[Stored data]
####################
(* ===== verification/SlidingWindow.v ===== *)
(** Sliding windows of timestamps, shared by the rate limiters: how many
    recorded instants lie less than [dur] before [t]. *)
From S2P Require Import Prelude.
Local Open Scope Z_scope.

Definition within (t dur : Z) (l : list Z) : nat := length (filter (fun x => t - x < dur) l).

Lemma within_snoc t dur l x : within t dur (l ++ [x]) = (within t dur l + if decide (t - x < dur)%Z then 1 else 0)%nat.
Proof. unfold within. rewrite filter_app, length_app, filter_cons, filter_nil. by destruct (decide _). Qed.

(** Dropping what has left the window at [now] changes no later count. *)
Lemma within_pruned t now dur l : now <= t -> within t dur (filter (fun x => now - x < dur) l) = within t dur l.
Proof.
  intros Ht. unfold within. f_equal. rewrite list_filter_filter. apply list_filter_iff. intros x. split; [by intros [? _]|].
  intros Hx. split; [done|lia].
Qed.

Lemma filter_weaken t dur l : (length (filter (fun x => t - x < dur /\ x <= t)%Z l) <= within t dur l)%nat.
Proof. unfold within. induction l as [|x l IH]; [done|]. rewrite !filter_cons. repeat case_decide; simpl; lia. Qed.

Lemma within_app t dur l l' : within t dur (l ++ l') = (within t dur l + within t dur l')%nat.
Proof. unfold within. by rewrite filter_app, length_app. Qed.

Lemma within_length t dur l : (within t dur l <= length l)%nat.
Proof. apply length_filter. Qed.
####################
(What to do):
Could you return all the data above exactly as it appears?

(Expected output):
(* ===== verification/SlidingWindow.v ===== *)
(** Sliding windows of timestamps, shared by the rate limiters: how many
    recorded instants lie less than [dur] before [t]. *)
From S2P Require Import Prelude.
Local Open Scope Z_scope.

Definition within (t dur : Z) (l : list Z) : nat := length (filter (fun x => t - x < dur) l).

Lemma within_snoc t dur l x : within t dur (l ++ [x]) = (within t dur l + if decide (t - x < dur)%Z then 1 else 0)%nat.
Proof. unfold within. rewrite filter_app, length_app, filter_cons, filter_nil. by destruct (decide _). Qed.

(** Dropping what has left the window at [now] changes no later count. *)
Lemma within_pruned t now dur l : now <= t -> within t dur (filter (fun x => now - x < dur) l) = within t dur l.
Proof.
  intros Ht. unfold within. f_equal. rewrite list_filter_filter. apply list_filter_iff. intros x. split; [by intros [? _]|].
  intros Hx. split; [done|lia].
Qed.

Lemma filter_weaken t dur l : (length (filter (fun x => t - x < dur /\ x <= t)%Z l) <= within t dur l)%nat.
Proof. unfold within. induction l as [|x l IH]; [done|]. rewrite !filter_cons. repeat case_decide; simpl; lia. Qed.

Lemma within_app t dur l l' : within t dur (l ++ l') = (within t dur l + within t dur l')%nat.
Proof. unfold within. by rewrite filter_app, length_app. Qed.

Lemma within_length t dur l : (within t dur l <= length l)%nat.
Proof. apply length_filter. Qed.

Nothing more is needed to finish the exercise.